Using these SET-1 oligos, we carried out an in vivo experiment and generated pilot data to repeat the process. Based on this data, we used Ribo-ODDR to design an additional 5 oligos with a high potential rRNA depletion and added them to creating SET-2 (see Supplementary Table 3). In Figure 7 and Supplementary Figure 14, we show that positional abundance profile of rRNA fragments are highly conserved between replicates in each experiment group, and newly designed oligos in SET-2 were successful at depleting the fragments in their corresponding regions. Crucially, rRNA depletion was more efficient after the addition of five Ribo-ODDR designed oligos, resulting in a ~5-fold increase in protein-coding transcript reads (~27% vs ~5%), with SET-2 oligos giving ~72% rRNA fragments on average, compared to ~94% rRNA fragments on average for experiments using SET-1 oli-gos. This substantial increase in rRNA depletion efficiency demonstrates the power of experiment-specific rRNA depletion in Ribo-seq experiments and how using Ribo-ODDR can help this process.

Figure 7:

Positional abundance profiles of 28S (left), 18S (middle) and 5-8S (right) rRNA fragments coming from in vivo (mouse intestine) Ribo-seq experiments performed with two different sets of rRNA depletion oligos, SET-1 and SET-2. The latter set includes all oligos from the former and 5 additional oligos designed with Ribo-ODDR, based on pilot data generated using only SET-1 oligos. In each figure, top track indicates the target regions of used oligos within that rRNA, where additional oligos of the SET-2 are labeled as ‘new’. In all tracks, x-axis corresponds to position within rRNAs. In profile tracks, y-axis is fixed for all samples and shows the normalized read ratio, number of rRNA reads mapped to the position divided by the total number of reads mapped to all protein coding transcripts. The percentages given within sample labels indicates the sample-specific percentage of rRNA fragments, within all reads that is mapped to rRNAs and protein-coding transcripts.

4 DISCUSSION

Ribosome profiling has become a mainstay experiment in the analysis of RNA translation. It is the most informative technique available for studying the translatome and has become very widely used in the decade since its development [1]. However, as the technique focuses on ribosomally bound RNAs, the enrichment of rRNAs is an unfortunate necessity of the protocol. The nuclease cleavage of these rRNA produces fragments of a similar size to those being analyzed, creating an obvious technical challenge. Indeed, rRNA fragments commonly far outnumber reads from protein coding genes. As a result, rRNA depletion is a vital step in generating high quality Ribo-seq data.
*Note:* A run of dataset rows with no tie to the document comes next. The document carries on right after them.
Lemma redir_toks_all rs : Forall redir_ok rs -> Forall tok (mjoin (redir_toks <$> rs)).
Proof. intros Hrs. apply Forall_join, Forall_fmap. eapply Forall_impl; [exact Hrs|]. apply redir_toks_ok. Qed.

Lemma redir_toks_length rs : (length rs <= length (flat (mjoin (redir_toks <$> rs))))%nat.
Proof.
  induction rs as [|r rs IH]; [done|].
  change (S (length rs) <= length (flat (redir_toks r ++ mjoin (redir_toks <$> rs))))%nat. rewrite flat_app, length_app.
  assert (1 <= length (flat (redir_toks r)))%nat by (unfold redir_toks; rewrite flat_cons, length_app; cbn [length]; lia).
  lia.
Qed.

Lemma parseredirs_flat rs ts : Forall redir_ok rs -> Forall tok ts -> starts [less; greater] ts = false ->
  flat (mjoin (redir_toks <$> rs) ++ ts) `suffix_of` line -> exists rs',
    parseredirs n (flat (mjoin (redir_toks <$> rs) ++ ts)) = Ret rs' (flat ts) /\
    redir_text <$> rs' = rs /\ redirs_placed rs'.
Proof.
  intros Hrs Hts Hst Hsuf. apply (parseredirs_loop rs ts Hrs Hts Hst Hsuf _ []).
  rewrite flat_app, length_app. pose proof (redir_toks_length rs). lia.
Qed.

(** ** Commands *)
Fixpoint cmd_map {V W} (f : V -> W) (c : cmd_of V) : cmd_of W :=
  match c with
  | EXEC argv => EXEC (f <$> argv)
  | REDIR c t mode fd => REDIR (cmd_map f c) (f t) mode fd
  | PIPE l r => PIPE (cmd_map f l) (cmd_map f r)
  | LIST l r => LIST (cmd_map f l) (cmd_map f r)
  | BACK c => BACK (cmd_map f c)
  end.
Fixpoint words {W} (c : cmd_of W) : list W :=
  match c with
  | EXEC argv => argv
  | REDIR c t _ _ => words c ++ [t]
  | PIPE l r | LIST l r => words l ++ words r
  | BACK c => words c
  end.

(** [f] turns the printed tokens [ts] into [w], and [rest] is left. *)
Definition parses (f : P cmd) (ts rest : list (list Z)) (w : cmd_of (list Z)) : Prop :=
  exists c, f (flat ts) = Ret c (flat rest) /\ cmd_map (text line) c = w /\ Forall (placed line) (words c).

Lemma wrap_text rs : forall c, cmd_map (text line) (foldl redircmd c rs) = foldl redircmd (cmd_map (text line) c) (redir_text <$> rs).
Proof. induction rs as [|r rs IH]; intros c; [done|]. cbn. by rewrite IH. Qed.
Lemma wrap_words rs : redirs_placed rs -> forall c, Forall (placed line) (words c) -> Forall (placed line) (words (foldl redircmd c rs)).
Proof.
  induction 1 as [|r rs Hr _ IH]; intros c Hc; [done|]. cbn. apply IH. cbn. apply Forall_app. split; [done|]. by constructor.
Qed.

(** Where the four functions stop. *)
Definition stops (cs : list Z) (rest : list (list Z)) : Prop :=
  Forall tok rest /\ match rest with [] => True | t :: _ => exists c, t = [c] /\ strchr cs c = true end.

Lemma stops_starts cs ds rest : stops cs rest -> forallb (fun c => negb (strchr ds c)) cs = true -> starts ds rest = false.
Proof.
  intros [_ Hs] Hd. destruct rest as [|t rest]; [done|]. destruct Hs as (c & -> & Hc). cbn.
  rewrite forallb_forall in Hd. apply negb_true_iff, Hd. unfold strchr in Hc. apply existsb_exists in Hc as (x & Hx & ->%Z.eqb_eq). done.
Qed.
Lemma stops_in cs ds rest : stops cs rest -> forallb (strchr ds) cs = true -> stops ds rest.
Proof.
  intros [Ht Hs] Hd. split; [done|]. destruct rest as [|t rest]; [done|]. destruct Hs as (c & -> & Hc). exists c. split; [done|].
  rewrite forallb_forall in Hd. apply Hd. unfold strchr in Hc. by apply existsb_exists in Hc as (x & Hx & ->%Z.eqb_eq).
Qed.
Lemma stops_sym cs c rest : strchr cs c = true -> strchr symbols c = true -> Forall tok rest -> stops cs ([c] :: rest).
Proof. intros H1 H2 H3. split; [constructor; [right; by exists c|done]|by exists c]. Qed.

Definition exec_end : list Z := [bar; rparen; amp; semi].

Lemma exec_stop argv rs rest fuel : stops exec_end rest -> (0 < fuel)%nat ->
  loop fuel (parseexec_iter n) (argv, rs) (flat rest) = Ret (foldl redircmd (EXEC argv) rs) (flat rest).
Proof.
  intros Hst Hf. destruct fuel as [|fuel]; [lia|]. cbn [loop]. unfold bind at 1, parseexec_iter, bind at 1.
  rewrite peek_flat by apply Hst. destruct rest as [|t rest]; [done|]. destruct Hst as [_ (c & -> & Hc)].
  cbn [starts]. fold exec_end. by rewrite Hc.
Qed.

Lemma word_starts w ts : word w -> starts exec_end (w :: ts) = false /\ starts [less; greater] (w :: ts) = false /\ starts [lparen] (w :: ts) = false.
Proof.
  intros [Hne Hw]. destruct Hw as [|c w Hc _]; [done|]. apply word_char_spec in Hc as (_ & H2 & _).
  unfold strchr, symbols in H2. cbn [existsb] in H2. cbn [starts]. unfold strchr, exec_end. cbn [existsb].
  repeat match goal with H : _ || _ = false |- _ => apply orb_false_iff in H as [? ?] end.
  by repeat match goal with H : ?x = false |- context [?x] => rewrite H end.
Qed.

Lemma suffix_flat a b : flat (a ++ b) `suffix_of` line -> flat b `suffix_of` line.
Proof. intros Hs. etrans; [|exact Hs]. rewrite flat_app. by eexists. Qed.

Lemma exec_word w ts argv rs fuel : word w -> Forall tok ts -> flat (w :: ts) `suffix_of` line -> (S (length argv) < MAXARGS)%nat ->
  exists t, text line t = w /\ placed line t /\
    loop (S fuel) (parseexec_iter n) (argv, rs) (flat (w :: ts)) =
      (rs' <- parseredirs n ;; loop fuel (parseexec_iter n) (argv ++ [t], rs ++ rs')) (flat ts).
Proof.
  intros Hw Hts Hsuf Hn. destruct (gettoken_word w ts Hw Hts Hsuf) as (t & E & Ht & Hp).
  exists t. split; [done|]. split; [done|]. cbn [loop]. unfold bind at 1, parseexec_iter, bind at 1.
  rewrite peek_flat by (constructor; [by left|done]). fold exec_end. destruct (word_starts w ts Hw) as (-> & _ & _).
  unfold bind. rewrite E. cbn [fst snd]. change (letter_a =? 0) with false. change (letter_a =? letter_a) with true. cbn [negb].
  rewrite decide_False by (rewrite length_app; cbn; lia). by destruct (parseredirs n (flat ts)).
Qed.

Lemma exec_words ws : forall w argv rs0 rs rest fuel, Forall word (w :: ws) ->
  (length argv + S (length ws) < MAXARGS)%nat -> Forall redir_ok rs -> stops exec_end rest ->
  flat ((w :: ws) ++ mjoin (redir_toks <$> rs) ++ rest) `suffix_of` line -> (S (length ws) < fuel)%nat ->
  exists ts rs', loop fuel (parseexec_iter n) (argv, rs0) (flat ((w :: ws) ++ mjoin (redir_toks <$> rs) ++ rest))
      = Ret (foldl redircmd (EXEC (argv ++ ts)) (rs0 ++ rs')) (flat rest) /\
    text line <$> ts = w :: ws /\ Forall (placed line) ts /\ redir_text <$> rs' = rs /\ redirs_placed rs'.
Proof.
  induction ws as [|w' ws IH]; intros w argv rs0 rs rest fuel Hws Hn Hrs Hst Hsuf Hf;
    (destruct fuel as [|fuel]; [lia|]); apply Forall_cons in Hws as [Hw Hws];
    assert (Htr : Forall tok (mjoin (redir_toks <$> rs) ++ rest)) by (apply Forall_app; split; [by apply redir_toks_all|apply Hst]).
  - destruct (exec_word w _ argv rs0 fuel Hw Htr Hsuf ltac:(cbn in Hn; lia)) as (t & Ht & Hp & E).
    change ([w] ++ ?x) with (w :: x) in *. rewrite E.
    assert (Hsuf' := suffix_flat [w] _ Hsuf).
    destruct (parseredirs_flat rs rest Hrs (proj1 Hst) (stops_starts _ [less; greater] _ Hst eq_refl) Hsuf') as (rs' & Er & Hrt & Hrp).
    exists [t], rs'. unfold bind. rewrite Er, exec_stop by (done || lia). split; [done|]. cbn. rewrite Ht.
    split; [done|]. split; [by constructor|done].
  - assert (Hts : Forall tok ((w' :: ws) ++ mjoin (redir_toks <$> rs) ++ rest)).
    { apply Forall_app. split; [|done]. eapply Forall_impl; [exact Hws|]. by left. }
    change ((w :: w' :: ws) ++ ?x) with (w :: (w' :: ws) ++ x) in *.
    destruct (exec_word w _ argv rs0 fuel Hw Hts Hsuf ltac:(cbn in Hn; lia)) as (t & Ht & Hp & E). rewrite E.
    assert (Hsuf' := suffix_flat [w] _ Hsuf). pose proof Hws as Hws'. apply Forall_cons in Hws' as [Hw' _].
    destruct (parseredirs_flat [] ((w' :: ws) ++ mjoin (redir_toks <$> rs) ++ rest) ltac:(constructor) Hts
      (proj1 (proj2 (word_starts _ _ Hw'))) Hsuf') as (rs1 & Er & Hrt & Hrp).
    apply fmap_nil_inv in Hrt as ->. change (mjoin (redir_toks <$> []) ++ ?x) with x in Er. unfold bind. rewrite Er, app_nil_r.
    destruct (IH w' (argv ++ [t]) rs0 rs rest fuel Hws ltac:(rewrite length_app; cbn in *; lia) Hrs Hst Hsuf' ltac:(cbn in Hf; lia))
      as (ts & rs' & E2 & Ht2 & Hp2 & Hr2).
    exists (t :: ts), rs'. rewrite <- app_assoc in E2. split; [exact E2|]. cbn. rewrite Ht, Ht2. split; [done|].
    split; [by constructor|done].
Qed.

(** *** The four levels *)
Definition E_ok (w : cmd_of (list Z)) : Prop := forall k rs rest, Forall redir_ok rs -> stops exec_end rest ->
  let ts := pe (pr w) ++ mjoin (redir_toks <$> rs) ++ rest in
  flat ts `suffix_of` line -> (4 * length (flat ts) + 2 <= k)%nat ->
  parses (parseexec n k) ts rest (foldl redircmd w rs).
Definition P_ok (w : cmd_of (list Z)) : Prop := forall k rest, stops [rparen; amp; semi] rest ->
  let ts := pp (pr w) ++ rest in flat ts `suffix_of` line -> (4 * length (flat ts) + 3 <= k)%nat ->
  parses (parsepipe n k) ts rest w.
Definition backs (m : nat) (w : cmd_of (list Z)) : cmd_of (list Z) := Nat.iter m BACK w.
Definition A_ok (w : cmd_of (list Z)) : Prop := forall k m rest, stops [rparen; semi] rest ->
  let ts := pa (pr w) ++ replicate m [amp] ++ rest in flat ts `suffix_of` line -> (4 * length (flat ts) + 3 <= k)%nat ->
  parses (c <- parsepipe n k ;; s <- get ;; loop (S (length s)) (parseback_iter n) c) ts rest (backs m w).
Definition L_ok (w : cmd_of (list Z)) : Prop := forall k rest, stops [rparen] rest ->
  let ts := pl (pr w) ++ rest in flat ts `suffix_of` line -> (4 * length (flat ts) + 4 <= k)%nat ->
  parses (parseline n k) ts rest w.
The most common approach to overcome this issue is the use of commercially available rRNA depletion kits. However, our data shows that the efficiency of depletion using this method is variable, and suggests that combining this method with a small number of custom designed oligos could significantly increase rRNA depletion. Additionally, previously published studies have suggested that the use of commercial kits can result in bias in individual mRNA fragments [8], emphasising that the rRNA depletion strategy must be considered when planning experiments.
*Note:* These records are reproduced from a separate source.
Lemma costb_pos C : 0 <= costb (nblk C).
Proof. pose proof (costb_mono 0 (nblk C) ltac:(unfold nblk; dlia)) as H. change (costb 0) with 0 in H. done. Qed.
Lemma total_cost_pos cs : 0 <= total_cost cs.
Proof. induction cs as [|f cs IH]; [done|]. rewrite total_cost_cons. pose proof (costb_pos f.2). lia. Qed.

(** One file grows and its inode is rewritten. *)
Section regrow.
Context (D : Z -> block) (fb : Z) (cs : list (Z * list Z)) (i : nat) (t : Z) (C : list Z).
Context (D1 : Z -> block) (ip1 : inode) (fb1 : Z) (C1 : list Z).
Let inum := Z.of_nat i + 1.
Let ip := disk_inode D inum.
Context (Hinv : minv (mkimage D FSSIZE (Z.of_nat (length cs) + 1) fb) cs).
Context (Hi : cs !! i = Some (t, C)) (G : grown D ip fb C D1 ip1 fb1 C1) (Hfb : fb <= fb1 <= FSSIZE).
Let ip2 := with_size (Z.of_nat (length C1)) ip1.
Definition regrown : Z -> block := set_block (IBLOCK inum mkfs_sb) (put_dinode ip2 (D1 (IBLOCK inum mkfs_sb))) D1.

Lemma rg_range : 0 <= inum < NINODES.
Proof. pose proof (lookup_lt_Some _ _ _ Hi). pose proof (mi_inode _ _ Hinv) as [_ Hn]. cbn in Hn. unfold inum. lia. Qed.

Lemma rg_low b : b < nmeta -> D1 b = D b.
Proof.
  intros Hb. apply (gr_frame _ _ _ _ _ _ _ _ G). intros k Hk Hne.
  pose proof (sh_range _ _ _ _ (mf_shape _ _ _ _ (gr_file _ _ _ _ _ _ _ _ G)) k Hk Hne). lia.
Qed.

Lemma rg_high b : nmeta <= b -> regrown b = D1 b.
Proof. intros Hb. apply set_block_other. pose proof (miblock_low _ rg_range). change nmeta with 59 in Hb. lia. Qed.

Lemma rg_inum : i_inum ip2 = inum.
Proof. destruct (gr_ip _ _ _ _ _ _ _ _ G) as [l E]. unfold ip2. rewrite E. done. Qed.

Lemma rg_other j : j <> i -> (j < length cs)%nat -> disk_inode regrown (Z.of_nat j + 1) = disk_inode D (Z.of_nat j + 1).
Proof.
  intros Hne Hj. pose proof (mi_inode _ _ Hinv) as [_ Hn]. cbn in Hn.
  pose proof (disk_inode_other D1 ip2 (Z.of_nat j + 1)) as H. rewrite rg_inum in H. unfold regrown. rewrite H.
  - unfold disk_inode. rewrite rg_low; [done|]. pose proof (miblock_low (Z.of_nat j + 1) ltac:(lia)). change nmeta with 59. lia.
  - apply (mf_len _ _ _ _ (gr_file _ _ _ _ _ _ _ _ G)).
  - lia.
  - unfold inum. lia.
  - unfold inum. lia.
Qed.

Lemma rg_same : disk_inode regrown inum = ip2.
Proof.
  destruct (mi_file _ _ Hinv i t C Hi) as (Hf & Ht & Hma & Hmi & Hnl & Hsz). cbn [sects freeblock] in Hf, Ht, Hma, Hmi, Hnl, Hsz.
  fold inum in Hf, Ht, Hma, Hmi, Hnl, Hsz. fold ip in Hf, Ht, Hma, Hmi, Hnl, Hsz.
  destruct (gr_ip _ _ _ _ _ _ _ _ G) as [l El]. pose proof (gr_file _ _ _ _ _ _ _ _ G) as Hf1.
  pose proof (disk_inode_same D1 ip2) as H. rewrite rg_inum in H. apply H.
  - apply (gr_ok _ _ _ _ _ _ _ _ G).
  - pose proof (proj1 (Forall_lookup _ _) (mi_type _ _ Hinv) i _ Hi) as Hs. cbn in Hs. pose proof (mf_max _ _ _ _ Hf1). unfold ip2. split; cbn [with_size i_type i_major i_minor i_nlink i_size i_addrs].
    + rewrite El. change (short (i_type ip)). by rewrite Ht.
    + rewrite El. change (short (i_major ip)). rewrite Hma. unfold short. lia.
    + rewrite El. change (short (i_minor ip)). rewrite Hmi. unfold short. lia.
    + rewrite El. change (short (i_nlink ip)). rewrite Hnl. unfold short. lia.
    + unfold MF in *. lia.
    + split; [apply Hf1|]. eapply mfile_addrs; [exact Hf1|lia].
  - unfold ip2. rewrite El. done.
Qed.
Using publically available data, we have also shown that this issue is compounded by variability in the specific rRNA fragments that is introduced by differing experimental conditions. Both the origin of the tissue, and the nuclease used for RNA digestion significantly change the rRNA fragment population, showing that a depletion strategy that works for one experiment will not necessarily work in another situation. The source of the tissue-specific rRNA fragment heterogeneity is unknown, however it may be due to differences in the accessibility to the tissue of the nuclease. Ultimately, significant sequencing depth can be gained by improving the rRNA depletion. This may be particularly important in samples and tissues that have previously proven difficult to assay using Ribo-seq, such as the intestinal epithelium and other in vivo tissues.

We developed Ribo-ODDR to aid with the design of oligos in an experiment by experiment manner. The tool enables users to run the design mode for multiple optimization rounds until the desired rRNA depletion is reached. After each round of profiling, a number of user-selected high depletion potential oligos can be added, increasing the efficiency of depletion of subsequent experiments until the desired protein coding sequencing depth is reached. It is important to note that Ribo-ODDR does not take into account what depletion strategy is already being used and still computes the depleting potential of depletion oligos that are already included in the protocol. As a result, Ribo-ODDR can only be used to increase the efficiency of depletion by adding oligos to the previously used rRNA depletion protocol. However, we have shown that using such an iterative approach can increase the percentage of protein coding transcripts detected 5-fold, turning a failed experiment into a successful one.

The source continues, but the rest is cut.